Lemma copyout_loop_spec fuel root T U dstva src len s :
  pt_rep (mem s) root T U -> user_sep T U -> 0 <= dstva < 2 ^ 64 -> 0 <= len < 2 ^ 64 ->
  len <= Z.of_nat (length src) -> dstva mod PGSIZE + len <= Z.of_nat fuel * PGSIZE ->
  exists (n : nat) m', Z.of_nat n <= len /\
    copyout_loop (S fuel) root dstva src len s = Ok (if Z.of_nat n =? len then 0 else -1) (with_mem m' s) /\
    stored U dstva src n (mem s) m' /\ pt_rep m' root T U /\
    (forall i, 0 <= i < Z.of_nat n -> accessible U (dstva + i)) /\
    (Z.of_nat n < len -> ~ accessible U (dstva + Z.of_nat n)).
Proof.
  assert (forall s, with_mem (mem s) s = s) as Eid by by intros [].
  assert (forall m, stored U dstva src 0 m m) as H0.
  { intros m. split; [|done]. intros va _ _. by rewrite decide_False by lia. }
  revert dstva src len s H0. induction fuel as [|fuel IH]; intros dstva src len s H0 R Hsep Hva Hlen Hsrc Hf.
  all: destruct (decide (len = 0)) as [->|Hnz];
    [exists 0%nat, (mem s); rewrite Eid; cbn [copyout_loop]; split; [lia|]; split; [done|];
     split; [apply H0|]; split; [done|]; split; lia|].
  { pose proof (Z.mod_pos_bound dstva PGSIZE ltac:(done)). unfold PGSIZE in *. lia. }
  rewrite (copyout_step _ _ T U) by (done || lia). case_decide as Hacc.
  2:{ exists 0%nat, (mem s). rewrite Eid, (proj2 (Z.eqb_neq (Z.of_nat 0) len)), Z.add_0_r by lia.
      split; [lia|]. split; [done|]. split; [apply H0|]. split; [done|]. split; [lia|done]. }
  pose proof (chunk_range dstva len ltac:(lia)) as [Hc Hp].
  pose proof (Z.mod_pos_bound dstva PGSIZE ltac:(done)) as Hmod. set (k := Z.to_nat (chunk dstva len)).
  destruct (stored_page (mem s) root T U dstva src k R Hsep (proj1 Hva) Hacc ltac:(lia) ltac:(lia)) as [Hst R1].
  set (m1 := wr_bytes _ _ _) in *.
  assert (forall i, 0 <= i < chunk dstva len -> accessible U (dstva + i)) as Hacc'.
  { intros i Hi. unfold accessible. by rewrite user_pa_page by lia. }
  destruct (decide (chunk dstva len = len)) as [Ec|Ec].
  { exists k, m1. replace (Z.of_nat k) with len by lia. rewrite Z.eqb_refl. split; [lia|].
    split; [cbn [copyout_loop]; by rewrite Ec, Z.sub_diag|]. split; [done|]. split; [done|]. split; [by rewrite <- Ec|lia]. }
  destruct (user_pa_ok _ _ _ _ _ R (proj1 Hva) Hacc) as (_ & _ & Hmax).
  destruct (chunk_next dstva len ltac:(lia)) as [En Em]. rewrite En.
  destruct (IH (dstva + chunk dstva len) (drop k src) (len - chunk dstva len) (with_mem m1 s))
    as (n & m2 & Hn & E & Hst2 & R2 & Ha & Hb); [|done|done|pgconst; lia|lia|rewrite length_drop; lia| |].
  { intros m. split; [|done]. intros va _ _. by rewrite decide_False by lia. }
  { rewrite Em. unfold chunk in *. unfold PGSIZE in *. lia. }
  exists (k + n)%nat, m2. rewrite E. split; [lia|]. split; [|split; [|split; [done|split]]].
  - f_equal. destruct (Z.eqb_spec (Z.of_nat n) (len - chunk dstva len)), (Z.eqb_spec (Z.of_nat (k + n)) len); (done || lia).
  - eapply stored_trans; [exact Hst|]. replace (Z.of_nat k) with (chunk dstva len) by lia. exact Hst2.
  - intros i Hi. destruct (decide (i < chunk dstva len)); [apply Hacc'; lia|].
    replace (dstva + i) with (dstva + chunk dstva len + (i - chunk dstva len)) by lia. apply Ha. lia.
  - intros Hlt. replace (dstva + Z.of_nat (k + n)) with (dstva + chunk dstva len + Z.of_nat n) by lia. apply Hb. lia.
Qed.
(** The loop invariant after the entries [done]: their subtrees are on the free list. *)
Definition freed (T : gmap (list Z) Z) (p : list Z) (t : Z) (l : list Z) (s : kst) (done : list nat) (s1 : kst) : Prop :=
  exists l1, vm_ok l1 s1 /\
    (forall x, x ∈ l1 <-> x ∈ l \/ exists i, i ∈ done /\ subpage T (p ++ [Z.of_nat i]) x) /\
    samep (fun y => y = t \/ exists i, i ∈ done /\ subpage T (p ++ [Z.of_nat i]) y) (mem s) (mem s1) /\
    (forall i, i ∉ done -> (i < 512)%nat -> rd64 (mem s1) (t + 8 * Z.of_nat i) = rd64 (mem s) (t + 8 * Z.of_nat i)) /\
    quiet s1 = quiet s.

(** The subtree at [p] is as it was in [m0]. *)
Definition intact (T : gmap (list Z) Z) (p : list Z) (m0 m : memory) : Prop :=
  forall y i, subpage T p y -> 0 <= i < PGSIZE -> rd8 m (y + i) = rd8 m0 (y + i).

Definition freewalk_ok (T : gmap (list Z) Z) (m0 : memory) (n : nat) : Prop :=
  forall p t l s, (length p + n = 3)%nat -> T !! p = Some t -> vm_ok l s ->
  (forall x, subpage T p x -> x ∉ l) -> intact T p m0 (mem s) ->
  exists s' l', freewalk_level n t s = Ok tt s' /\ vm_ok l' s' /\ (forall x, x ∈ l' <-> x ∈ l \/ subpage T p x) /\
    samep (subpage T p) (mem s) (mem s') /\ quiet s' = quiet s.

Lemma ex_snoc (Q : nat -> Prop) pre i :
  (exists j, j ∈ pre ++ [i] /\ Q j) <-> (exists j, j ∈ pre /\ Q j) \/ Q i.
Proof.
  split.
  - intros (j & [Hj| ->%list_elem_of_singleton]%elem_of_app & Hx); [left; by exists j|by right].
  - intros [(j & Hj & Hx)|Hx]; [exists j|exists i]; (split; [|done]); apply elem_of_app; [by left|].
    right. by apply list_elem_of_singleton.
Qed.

About this exercise —
When a line in the records above holds "samep", that line is to be reported.

Solved exercise —
    samep (fun y => y = t \/ exists i, i ∈ done /\ subpage T (p ++ [Z.of_nat i]) y) (mem s) (mem s1) /\
    samep (subpage T p) (mem s) (mem s') /\ quiet s' = quiet s.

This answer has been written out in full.